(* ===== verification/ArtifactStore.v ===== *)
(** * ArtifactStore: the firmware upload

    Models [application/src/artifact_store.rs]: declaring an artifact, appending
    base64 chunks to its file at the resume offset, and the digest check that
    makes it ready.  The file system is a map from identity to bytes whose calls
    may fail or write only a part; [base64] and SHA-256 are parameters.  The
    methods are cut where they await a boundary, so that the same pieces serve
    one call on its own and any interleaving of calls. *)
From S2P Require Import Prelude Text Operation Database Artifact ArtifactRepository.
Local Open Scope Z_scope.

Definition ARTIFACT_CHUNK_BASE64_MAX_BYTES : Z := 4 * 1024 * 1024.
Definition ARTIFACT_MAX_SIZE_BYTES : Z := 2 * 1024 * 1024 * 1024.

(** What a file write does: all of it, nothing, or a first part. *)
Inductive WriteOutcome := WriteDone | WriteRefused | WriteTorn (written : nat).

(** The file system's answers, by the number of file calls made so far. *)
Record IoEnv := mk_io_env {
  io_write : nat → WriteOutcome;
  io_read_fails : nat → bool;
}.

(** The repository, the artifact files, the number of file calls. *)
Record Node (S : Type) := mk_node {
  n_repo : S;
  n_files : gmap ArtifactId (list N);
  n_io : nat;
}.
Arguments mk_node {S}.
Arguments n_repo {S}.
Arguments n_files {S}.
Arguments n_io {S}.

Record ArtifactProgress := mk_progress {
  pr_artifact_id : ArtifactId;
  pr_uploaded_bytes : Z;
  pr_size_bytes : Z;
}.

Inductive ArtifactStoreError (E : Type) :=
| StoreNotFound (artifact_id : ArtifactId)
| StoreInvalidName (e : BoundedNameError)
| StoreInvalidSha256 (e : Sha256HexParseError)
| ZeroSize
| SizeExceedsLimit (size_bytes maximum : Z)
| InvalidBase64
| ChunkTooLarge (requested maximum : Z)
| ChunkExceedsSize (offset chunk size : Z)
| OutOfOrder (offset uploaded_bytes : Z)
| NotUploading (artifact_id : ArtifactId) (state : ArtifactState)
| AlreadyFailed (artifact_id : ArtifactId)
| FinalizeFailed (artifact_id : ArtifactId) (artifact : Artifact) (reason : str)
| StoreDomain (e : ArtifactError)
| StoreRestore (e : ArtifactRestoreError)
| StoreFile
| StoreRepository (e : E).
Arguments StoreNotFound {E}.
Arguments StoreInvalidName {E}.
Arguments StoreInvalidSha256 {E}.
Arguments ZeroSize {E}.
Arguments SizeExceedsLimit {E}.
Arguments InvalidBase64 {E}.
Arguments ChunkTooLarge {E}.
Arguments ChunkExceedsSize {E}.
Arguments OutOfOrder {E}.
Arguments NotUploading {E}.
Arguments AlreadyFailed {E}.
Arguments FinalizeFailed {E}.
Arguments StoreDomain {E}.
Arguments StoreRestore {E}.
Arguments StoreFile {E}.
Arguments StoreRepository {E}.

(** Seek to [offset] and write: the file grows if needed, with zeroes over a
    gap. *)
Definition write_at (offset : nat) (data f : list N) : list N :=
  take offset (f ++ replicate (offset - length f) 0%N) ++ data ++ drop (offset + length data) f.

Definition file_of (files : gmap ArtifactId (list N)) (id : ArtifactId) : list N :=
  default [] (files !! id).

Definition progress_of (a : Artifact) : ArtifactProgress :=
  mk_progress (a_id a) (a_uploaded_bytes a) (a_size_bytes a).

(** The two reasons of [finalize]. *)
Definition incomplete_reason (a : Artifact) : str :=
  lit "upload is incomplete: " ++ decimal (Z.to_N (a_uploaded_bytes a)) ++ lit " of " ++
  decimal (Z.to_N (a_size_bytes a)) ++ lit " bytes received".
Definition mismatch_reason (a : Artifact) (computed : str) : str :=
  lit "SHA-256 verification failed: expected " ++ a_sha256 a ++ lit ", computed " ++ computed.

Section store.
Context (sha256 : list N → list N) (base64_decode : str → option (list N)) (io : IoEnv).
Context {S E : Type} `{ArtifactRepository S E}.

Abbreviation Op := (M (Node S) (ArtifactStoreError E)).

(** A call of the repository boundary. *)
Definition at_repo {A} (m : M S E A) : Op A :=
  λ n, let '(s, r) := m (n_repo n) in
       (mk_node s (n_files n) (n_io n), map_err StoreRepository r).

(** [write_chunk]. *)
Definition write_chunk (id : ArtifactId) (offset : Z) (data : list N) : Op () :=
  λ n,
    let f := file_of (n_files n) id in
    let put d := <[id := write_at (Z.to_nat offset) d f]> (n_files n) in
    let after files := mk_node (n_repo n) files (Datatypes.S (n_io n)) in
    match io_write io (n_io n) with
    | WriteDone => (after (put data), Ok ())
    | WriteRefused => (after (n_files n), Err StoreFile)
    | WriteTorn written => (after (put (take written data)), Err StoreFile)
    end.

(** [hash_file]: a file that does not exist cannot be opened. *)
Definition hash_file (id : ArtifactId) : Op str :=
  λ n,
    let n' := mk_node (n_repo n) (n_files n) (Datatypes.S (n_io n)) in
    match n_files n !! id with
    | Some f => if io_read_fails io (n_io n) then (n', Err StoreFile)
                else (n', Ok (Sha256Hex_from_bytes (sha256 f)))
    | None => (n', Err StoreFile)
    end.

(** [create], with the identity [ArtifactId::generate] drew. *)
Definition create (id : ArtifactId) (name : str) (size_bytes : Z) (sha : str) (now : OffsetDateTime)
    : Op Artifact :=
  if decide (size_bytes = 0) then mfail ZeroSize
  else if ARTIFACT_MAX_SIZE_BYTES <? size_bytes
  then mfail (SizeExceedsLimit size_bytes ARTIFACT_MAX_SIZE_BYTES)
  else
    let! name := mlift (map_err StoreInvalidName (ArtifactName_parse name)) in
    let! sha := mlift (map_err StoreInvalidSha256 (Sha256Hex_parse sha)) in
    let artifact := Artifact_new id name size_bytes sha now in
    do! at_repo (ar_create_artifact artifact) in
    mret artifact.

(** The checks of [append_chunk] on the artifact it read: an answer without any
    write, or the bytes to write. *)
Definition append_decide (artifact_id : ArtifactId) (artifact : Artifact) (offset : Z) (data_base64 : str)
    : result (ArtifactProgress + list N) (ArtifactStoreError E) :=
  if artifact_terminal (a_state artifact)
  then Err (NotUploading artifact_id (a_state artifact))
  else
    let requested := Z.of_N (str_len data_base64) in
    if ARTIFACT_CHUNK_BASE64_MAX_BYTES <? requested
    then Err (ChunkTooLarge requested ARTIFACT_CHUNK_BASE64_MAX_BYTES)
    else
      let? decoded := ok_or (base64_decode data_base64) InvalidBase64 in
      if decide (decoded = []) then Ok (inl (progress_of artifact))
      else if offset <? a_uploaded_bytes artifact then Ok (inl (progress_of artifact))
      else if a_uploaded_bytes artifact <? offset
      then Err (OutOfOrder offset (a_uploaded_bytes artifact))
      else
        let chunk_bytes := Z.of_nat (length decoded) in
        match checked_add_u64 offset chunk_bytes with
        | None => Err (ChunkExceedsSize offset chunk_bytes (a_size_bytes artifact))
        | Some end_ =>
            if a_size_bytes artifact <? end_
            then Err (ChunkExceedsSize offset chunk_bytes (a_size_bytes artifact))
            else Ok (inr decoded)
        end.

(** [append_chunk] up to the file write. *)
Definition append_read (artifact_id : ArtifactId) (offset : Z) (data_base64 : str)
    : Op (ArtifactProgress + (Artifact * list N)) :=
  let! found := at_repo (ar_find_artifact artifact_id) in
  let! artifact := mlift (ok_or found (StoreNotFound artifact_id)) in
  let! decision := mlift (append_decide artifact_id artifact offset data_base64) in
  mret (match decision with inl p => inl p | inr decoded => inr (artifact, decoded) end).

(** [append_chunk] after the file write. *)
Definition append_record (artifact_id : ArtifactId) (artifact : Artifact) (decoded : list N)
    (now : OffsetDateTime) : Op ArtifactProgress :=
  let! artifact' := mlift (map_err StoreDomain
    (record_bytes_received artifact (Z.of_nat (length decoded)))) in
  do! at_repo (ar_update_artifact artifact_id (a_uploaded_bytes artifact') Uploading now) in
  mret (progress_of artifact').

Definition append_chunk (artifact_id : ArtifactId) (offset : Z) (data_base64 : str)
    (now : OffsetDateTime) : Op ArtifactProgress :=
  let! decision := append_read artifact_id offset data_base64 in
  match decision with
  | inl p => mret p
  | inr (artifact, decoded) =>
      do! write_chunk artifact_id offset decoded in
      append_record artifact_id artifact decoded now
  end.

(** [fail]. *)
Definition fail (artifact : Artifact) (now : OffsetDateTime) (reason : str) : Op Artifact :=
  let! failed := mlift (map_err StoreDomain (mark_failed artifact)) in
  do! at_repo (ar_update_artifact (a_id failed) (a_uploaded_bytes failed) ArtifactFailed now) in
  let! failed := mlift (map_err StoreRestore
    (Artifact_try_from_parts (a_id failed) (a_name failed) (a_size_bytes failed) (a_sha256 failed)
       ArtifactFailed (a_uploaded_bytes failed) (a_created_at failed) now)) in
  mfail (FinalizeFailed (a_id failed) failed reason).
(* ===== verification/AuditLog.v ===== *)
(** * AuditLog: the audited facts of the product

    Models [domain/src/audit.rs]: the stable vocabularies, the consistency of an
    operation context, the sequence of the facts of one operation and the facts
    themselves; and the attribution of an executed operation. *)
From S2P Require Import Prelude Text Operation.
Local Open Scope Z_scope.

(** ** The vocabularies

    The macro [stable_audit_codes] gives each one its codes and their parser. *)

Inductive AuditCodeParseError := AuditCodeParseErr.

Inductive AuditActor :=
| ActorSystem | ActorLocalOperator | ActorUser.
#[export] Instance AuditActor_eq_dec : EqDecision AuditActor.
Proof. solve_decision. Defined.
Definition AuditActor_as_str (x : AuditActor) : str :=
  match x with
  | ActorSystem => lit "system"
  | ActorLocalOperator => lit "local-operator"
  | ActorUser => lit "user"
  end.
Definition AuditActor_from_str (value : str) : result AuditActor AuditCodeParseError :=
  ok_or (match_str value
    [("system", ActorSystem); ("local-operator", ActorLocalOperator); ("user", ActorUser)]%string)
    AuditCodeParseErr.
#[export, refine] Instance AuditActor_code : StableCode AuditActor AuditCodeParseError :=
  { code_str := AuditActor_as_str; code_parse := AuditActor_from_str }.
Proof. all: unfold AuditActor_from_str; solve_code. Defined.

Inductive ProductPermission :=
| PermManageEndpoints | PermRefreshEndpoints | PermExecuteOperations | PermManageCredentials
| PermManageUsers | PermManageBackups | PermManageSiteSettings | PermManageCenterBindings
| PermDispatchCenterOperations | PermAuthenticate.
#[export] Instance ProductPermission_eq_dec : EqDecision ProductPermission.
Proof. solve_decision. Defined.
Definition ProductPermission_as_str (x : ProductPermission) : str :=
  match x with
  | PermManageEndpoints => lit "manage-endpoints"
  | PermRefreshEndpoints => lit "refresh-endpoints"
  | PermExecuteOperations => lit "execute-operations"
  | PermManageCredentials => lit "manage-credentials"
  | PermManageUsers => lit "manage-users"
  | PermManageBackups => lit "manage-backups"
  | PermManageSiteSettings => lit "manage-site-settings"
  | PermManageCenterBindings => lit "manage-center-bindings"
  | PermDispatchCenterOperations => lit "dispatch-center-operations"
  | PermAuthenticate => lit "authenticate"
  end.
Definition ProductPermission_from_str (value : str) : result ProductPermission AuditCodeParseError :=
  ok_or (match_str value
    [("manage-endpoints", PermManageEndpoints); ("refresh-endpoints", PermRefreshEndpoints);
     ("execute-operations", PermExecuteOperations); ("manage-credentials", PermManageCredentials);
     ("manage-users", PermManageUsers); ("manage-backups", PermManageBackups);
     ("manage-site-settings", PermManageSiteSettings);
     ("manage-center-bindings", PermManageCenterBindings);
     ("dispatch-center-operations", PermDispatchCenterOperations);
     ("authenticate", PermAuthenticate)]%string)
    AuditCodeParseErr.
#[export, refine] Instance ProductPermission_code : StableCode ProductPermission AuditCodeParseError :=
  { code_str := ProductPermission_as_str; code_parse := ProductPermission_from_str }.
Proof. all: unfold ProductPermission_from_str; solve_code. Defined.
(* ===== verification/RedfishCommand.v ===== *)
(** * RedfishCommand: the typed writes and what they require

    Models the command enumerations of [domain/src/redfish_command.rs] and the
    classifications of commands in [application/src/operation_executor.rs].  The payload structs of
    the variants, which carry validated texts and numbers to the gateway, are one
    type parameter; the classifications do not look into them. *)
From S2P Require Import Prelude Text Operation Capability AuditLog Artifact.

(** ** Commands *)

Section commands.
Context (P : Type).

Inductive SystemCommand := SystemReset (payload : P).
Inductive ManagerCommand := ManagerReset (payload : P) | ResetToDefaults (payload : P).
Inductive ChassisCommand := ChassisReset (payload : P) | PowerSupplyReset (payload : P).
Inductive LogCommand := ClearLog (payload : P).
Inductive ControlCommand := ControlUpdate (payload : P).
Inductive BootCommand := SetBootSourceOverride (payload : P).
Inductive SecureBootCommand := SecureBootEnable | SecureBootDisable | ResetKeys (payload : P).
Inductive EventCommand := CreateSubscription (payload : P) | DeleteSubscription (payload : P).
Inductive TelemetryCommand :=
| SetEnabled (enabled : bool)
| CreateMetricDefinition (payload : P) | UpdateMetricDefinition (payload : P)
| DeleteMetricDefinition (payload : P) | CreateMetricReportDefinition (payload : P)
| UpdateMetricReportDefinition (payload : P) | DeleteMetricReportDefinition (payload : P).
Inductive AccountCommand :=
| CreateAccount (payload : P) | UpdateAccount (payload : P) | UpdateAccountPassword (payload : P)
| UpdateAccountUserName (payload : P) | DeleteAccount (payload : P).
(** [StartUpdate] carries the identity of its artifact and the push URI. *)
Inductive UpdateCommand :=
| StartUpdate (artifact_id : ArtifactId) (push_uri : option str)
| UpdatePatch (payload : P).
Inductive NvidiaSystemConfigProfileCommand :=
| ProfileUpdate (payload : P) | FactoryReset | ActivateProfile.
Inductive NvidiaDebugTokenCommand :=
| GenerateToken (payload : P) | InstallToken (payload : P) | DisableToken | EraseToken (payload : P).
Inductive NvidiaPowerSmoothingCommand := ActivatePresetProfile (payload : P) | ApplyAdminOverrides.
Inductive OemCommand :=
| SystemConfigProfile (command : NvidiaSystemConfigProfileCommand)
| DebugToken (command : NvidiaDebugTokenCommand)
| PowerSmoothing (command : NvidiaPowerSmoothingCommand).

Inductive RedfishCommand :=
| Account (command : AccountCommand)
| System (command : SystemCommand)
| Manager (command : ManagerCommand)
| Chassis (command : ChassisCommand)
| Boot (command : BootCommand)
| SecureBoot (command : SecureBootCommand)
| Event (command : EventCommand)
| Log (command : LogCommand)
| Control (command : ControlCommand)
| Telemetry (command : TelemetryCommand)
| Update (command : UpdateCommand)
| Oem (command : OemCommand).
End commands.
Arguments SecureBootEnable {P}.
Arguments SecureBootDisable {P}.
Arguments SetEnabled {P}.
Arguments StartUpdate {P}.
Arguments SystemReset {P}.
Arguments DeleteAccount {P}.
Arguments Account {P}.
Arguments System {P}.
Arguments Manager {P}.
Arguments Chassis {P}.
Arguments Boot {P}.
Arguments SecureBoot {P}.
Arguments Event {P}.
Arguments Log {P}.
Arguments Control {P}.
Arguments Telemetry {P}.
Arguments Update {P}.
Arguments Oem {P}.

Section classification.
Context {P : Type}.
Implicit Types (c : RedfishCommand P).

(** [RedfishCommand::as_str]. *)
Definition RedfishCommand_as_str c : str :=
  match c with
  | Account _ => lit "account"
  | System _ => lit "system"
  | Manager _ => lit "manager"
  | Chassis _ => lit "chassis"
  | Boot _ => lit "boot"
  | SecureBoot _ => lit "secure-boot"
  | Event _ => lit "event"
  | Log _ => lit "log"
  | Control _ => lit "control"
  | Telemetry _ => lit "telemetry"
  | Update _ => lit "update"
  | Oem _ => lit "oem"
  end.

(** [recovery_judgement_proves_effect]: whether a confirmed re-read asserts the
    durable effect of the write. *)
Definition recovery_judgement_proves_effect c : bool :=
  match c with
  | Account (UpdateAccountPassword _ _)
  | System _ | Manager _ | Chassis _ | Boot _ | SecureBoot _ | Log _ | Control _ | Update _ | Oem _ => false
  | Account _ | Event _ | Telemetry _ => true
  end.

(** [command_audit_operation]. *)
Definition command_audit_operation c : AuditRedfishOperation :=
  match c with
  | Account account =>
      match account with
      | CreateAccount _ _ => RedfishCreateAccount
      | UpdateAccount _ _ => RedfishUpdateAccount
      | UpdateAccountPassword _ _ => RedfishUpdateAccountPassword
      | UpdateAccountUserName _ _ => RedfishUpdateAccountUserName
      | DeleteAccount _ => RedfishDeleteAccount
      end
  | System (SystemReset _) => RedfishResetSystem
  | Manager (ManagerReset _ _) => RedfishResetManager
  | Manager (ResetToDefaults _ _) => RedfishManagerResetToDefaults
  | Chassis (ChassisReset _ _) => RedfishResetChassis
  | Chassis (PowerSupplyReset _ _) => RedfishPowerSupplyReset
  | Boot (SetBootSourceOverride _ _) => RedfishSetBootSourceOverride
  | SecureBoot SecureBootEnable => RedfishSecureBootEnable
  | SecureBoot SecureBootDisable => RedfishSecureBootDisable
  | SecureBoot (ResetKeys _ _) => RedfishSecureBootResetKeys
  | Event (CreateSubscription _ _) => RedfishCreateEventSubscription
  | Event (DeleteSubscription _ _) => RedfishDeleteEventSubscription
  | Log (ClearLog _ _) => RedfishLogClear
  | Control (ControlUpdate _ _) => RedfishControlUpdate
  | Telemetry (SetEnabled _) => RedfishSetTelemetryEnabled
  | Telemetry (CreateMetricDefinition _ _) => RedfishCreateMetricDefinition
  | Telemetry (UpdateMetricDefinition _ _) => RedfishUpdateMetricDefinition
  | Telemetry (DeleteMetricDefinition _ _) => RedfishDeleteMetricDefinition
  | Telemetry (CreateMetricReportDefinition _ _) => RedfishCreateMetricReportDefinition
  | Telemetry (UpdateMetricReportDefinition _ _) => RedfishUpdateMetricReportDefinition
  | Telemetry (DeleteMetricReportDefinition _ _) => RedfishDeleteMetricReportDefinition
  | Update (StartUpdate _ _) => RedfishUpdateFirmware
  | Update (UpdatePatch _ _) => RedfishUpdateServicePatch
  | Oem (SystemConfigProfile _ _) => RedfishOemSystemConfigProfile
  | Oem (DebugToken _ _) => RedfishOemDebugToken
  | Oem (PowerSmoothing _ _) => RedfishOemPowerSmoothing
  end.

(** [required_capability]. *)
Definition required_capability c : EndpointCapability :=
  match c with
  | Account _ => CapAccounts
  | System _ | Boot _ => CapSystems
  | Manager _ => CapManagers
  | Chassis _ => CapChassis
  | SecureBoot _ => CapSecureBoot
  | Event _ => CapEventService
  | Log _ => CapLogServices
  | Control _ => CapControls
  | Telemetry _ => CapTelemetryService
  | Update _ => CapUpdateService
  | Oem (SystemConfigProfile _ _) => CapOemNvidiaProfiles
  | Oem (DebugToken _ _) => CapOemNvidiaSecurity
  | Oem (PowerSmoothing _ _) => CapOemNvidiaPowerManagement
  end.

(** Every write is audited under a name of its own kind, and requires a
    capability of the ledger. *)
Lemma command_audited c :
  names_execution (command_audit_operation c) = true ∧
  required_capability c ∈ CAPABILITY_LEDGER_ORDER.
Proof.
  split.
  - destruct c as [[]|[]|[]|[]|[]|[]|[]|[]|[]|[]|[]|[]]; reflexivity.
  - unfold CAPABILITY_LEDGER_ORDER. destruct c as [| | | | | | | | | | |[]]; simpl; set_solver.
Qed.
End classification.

--

TASK TO CARRY OUT → Report only the number of lines, among the records above, that contain the word "StoreFile".

TASK SOLUTION → 6